**PROBLEM TO WORK ON**
From the entries below, reproduce exactly the line containing "(** What an", the line containing "then ∃ request, sent", and every line in between, with nothing added.

**MATERIAL FOR THIS EXERCISE**

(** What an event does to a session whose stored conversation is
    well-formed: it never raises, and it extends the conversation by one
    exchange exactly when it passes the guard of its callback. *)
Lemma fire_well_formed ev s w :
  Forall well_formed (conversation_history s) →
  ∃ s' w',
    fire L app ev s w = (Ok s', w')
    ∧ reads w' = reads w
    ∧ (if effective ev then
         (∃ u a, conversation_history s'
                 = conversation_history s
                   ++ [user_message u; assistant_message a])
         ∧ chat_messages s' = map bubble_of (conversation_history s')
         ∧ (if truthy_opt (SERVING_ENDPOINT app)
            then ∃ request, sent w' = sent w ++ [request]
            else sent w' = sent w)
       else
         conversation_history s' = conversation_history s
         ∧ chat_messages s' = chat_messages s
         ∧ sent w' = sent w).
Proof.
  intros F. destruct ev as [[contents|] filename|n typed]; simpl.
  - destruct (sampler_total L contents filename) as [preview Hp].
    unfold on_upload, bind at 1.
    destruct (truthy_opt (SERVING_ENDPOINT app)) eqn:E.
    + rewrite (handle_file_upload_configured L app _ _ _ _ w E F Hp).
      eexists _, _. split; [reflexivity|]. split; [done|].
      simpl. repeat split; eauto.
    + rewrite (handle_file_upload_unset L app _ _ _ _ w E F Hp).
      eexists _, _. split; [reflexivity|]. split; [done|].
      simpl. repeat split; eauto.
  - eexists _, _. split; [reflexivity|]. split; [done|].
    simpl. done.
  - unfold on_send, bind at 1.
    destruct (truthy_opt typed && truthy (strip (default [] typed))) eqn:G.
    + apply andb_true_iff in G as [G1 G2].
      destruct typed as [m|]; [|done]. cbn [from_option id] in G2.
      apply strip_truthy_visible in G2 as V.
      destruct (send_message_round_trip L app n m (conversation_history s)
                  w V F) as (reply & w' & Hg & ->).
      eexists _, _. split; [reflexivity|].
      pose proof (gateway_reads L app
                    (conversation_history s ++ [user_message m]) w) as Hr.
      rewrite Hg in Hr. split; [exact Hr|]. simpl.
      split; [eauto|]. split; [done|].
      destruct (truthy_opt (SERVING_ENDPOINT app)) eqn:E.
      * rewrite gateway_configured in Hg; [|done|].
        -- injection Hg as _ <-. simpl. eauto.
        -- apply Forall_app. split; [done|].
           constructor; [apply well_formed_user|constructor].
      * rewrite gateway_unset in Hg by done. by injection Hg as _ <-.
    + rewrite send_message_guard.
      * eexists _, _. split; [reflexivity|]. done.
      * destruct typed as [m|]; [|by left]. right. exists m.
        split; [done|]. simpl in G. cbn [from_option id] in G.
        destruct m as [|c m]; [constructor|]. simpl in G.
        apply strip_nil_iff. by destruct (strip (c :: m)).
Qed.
==
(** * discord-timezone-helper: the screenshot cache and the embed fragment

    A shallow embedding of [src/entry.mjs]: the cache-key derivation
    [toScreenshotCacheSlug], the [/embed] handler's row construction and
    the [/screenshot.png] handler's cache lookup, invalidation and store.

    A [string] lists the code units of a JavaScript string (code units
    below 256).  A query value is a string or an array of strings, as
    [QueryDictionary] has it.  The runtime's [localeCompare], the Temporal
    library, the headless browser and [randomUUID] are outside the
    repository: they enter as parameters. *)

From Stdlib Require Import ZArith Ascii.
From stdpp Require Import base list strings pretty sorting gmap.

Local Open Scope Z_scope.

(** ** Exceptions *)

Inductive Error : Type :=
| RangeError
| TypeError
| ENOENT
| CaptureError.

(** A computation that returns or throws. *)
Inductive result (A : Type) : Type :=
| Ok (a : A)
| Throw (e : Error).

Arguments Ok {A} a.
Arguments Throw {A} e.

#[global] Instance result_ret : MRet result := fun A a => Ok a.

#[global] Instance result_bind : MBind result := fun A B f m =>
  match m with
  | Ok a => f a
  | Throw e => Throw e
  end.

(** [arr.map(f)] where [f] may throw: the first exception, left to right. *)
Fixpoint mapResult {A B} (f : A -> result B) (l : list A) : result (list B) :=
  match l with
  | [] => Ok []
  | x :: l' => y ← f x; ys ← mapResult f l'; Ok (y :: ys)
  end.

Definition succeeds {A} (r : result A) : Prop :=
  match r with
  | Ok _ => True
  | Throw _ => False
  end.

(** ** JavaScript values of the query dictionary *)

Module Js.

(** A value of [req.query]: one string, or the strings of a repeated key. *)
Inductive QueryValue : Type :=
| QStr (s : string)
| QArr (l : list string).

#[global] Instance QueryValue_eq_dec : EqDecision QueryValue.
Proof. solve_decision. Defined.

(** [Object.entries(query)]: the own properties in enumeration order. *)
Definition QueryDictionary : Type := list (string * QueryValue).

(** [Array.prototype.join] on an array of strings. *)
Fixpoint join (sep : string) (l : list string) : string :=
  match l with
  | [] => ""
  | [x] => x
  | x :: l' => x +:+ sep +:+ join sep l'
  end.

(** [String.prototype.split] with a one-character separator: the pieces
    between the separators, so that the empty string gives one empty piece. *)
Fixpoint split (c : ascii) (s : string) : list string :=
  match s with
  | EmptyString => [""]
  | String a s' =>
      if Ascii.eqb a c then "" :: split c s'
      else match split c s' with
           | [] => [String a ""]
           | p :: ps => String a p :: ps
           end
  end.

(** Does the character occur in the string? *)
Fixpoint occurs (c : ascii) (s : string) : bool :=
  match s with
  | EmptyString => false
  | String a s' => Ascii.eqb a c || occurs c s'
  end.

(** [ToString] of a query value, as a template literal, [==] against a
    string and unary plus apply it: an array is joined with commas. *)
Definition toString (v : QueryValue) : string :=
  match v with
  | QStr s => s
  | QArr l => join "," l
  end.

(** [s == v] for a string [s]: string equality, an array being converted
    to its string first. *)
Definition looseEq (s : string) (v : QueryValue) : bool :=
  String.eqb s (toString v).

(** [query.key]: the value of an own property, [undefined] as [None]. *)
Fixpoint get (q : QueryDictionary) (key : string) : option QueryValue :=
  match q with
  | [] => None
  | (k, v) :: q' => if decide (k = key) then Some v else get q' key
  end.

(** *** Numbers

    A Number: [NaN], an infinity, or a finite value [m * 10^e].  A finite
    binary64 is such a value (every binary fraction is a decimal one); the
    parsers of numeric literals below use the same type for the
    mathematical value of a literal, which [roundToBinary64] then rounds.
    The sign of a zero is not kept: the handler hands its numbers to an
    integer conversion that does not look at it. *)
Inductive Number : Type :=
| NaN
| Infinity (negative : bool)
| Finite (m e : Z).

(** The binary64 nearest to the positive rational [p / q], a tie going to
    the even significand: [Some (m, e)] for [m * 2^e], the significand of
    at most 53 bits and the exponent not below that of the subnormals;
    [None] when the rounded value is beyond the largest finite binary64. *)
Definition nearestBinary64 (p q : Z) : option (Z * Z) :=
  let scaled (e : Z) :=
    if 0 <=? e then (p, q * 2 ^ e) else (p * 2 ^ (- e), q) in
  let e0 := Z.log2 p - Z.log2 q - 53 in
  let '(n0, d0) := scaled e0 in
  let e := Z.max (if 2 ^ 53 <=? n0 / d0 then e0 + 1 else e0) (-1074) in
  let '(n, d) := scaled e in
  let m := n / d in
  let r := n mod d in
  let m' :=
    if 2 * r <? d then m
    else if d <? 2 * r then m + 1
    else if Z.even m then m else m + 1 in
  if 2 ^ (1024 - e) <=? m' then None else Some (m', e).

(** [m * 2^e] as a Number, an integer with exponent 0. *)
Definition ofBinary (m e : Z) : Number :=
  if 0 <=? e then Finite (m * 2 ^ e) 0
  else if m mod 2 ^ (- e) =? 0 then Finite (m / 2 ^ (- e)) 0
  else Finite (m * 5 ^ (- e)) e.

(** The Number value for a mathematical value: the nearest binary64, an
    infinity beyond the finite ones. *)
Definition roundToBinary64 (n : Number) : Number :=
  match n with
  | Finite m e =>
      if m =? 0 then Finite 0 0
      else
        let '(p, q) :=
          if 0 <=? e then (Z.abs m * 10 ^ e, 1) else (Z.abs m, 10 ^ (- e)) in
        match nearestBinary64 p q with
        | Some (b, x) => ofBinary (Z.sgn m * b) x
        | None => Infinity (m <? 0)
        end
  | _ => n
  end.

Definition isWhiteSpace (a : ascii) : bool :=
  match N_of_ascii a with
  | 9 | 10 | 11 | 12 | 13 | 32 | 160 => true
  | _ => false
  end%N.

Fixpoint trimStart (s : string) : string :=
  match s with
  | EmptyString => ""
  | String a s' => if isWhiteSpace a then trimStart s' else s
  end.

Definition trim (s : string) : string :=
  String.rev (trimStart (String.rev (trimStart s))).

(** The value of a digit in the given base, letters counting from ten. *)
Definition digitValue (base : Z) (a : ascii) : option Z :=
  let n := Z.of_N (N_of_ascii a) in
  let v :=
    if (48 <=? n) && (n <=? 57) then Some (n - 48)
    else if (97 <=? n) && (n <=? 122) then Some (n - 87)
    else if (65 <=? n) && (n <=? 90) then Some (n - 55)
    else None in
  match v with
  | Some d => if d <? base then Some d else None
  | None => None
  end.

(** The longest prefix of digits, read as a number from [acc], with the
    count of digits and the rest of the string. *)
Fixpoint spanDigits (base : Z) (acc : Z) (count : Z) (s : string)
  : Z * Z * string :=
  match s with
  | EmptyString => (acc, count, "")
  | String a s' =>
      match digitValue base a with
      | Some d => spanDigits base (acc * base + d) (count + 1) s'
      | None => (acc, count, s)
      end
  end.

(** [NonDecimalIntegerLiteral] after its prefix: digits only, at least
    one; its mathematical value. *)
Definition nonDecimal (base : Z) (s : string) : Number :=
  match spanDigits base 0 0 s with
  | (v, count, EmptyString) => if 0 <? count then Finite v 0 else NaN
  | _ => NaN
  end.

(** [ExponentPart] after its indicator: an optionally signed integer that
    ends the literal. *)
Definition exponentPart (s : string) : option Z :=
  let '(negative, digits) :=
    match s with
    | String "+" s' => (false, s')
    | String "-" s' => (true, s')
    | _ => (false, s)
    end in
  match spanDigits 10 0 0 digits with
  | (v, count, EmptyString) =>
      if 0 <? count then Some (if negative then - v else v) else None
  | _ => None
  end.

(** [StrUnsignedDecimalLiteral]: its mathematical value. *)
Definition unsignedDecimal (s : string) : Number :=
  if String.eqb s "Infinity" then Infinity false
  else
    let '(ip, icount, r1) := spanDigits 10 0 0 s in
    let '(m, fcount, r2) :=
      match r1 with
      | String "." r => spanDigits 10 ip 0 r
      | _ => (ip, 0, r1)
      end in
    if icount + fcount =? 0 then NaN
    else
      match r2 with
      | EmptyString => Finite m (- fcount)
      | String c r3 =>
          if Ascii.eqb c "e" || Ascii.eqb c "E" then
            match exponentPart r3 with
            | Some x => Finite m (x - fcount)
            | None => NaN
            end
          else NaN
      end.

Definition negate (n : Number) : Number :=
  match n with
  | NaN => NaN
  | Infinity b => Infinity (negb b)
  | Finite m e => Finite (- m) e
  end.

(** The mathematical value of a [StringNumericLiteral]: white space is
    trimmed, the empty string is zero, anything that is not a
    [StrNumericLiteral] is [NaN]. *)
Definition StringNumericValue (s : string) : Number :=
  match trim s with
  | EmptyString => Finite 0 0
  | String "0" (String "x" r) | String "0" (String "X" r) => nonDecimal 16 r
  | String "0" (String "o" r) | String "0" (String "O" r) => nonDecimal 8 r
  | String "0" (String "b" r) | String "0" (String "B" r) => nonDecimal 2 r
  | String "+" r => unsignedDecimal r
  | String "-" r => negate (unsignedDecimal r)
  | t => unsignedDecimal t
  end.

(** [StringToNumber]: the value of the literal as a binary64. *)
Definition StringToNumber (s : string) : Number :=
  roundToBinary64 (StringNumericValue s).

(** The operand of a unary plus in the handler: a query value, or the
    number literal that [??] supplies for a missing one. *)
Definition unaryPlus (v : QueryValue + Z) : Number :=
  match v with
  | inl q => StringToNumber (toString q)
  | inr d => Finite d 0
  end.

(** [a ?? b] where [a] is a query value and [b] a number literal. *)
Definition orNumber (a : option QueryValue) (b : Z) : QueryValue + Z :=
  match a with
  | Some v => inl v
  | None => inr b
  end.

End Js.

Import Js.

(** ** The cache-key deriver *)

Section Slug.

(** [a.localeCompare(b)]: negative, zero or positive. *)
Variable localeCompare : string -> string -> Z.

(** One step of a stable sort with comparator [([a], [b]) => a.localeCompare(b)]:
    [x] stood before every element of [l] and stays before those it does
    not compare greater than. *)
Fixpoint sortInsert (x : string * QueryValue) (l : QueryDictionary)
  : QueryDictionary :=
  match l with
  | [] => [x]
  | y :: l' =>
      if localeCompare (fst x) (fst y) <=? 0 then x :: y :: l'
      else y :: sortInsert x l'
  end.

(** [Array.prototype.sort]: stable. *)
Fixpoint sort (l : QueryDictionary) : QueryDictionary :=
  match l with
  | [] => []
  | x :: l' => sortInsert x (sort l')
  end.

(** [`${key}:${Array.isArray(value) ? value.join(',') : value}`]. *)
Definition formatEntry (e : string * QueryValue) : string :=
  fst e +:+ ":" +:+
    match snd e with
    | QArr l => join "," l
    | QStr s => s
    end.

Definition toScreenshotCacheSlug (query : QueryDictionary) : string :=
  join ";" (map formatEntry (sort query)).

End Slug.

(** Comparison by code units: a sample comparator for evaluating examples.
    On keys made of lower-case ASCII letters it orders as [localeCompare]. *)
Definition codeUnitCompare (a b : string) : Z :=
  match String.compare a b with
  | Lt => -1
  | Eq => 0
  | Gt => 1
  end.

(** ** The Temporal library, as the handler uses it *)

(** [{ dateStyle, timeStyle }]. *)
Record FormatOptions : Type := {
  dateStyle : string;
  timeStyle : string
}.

**SOLUTION BELOW**
(** What an event does to a session whose stored conversation is
    well-formed: it never raises, and it extends the conversation by one
    exchange exactly when it passes the guard of its callback. *)
Lemma fire_well_formed ev s w :
  Forall well_formed (conversation_history s) →
  ∃ s' w',
    fire L app ev s w = (Ok s', w')
    ∧ reads w' = reads w
    ∧ (if effective ev then
         (∃ u a, conversation_history s'
                 = conversation_history s
                   ++ [user_message u; assistant_message a])
         ∧ chat_messages s' = map bubble_of (conversation_history s')
         ∧ (if truthy_opt (SERVING_ENDPOINT app)
            then ∃ request, sent w' = sent w ++ [request]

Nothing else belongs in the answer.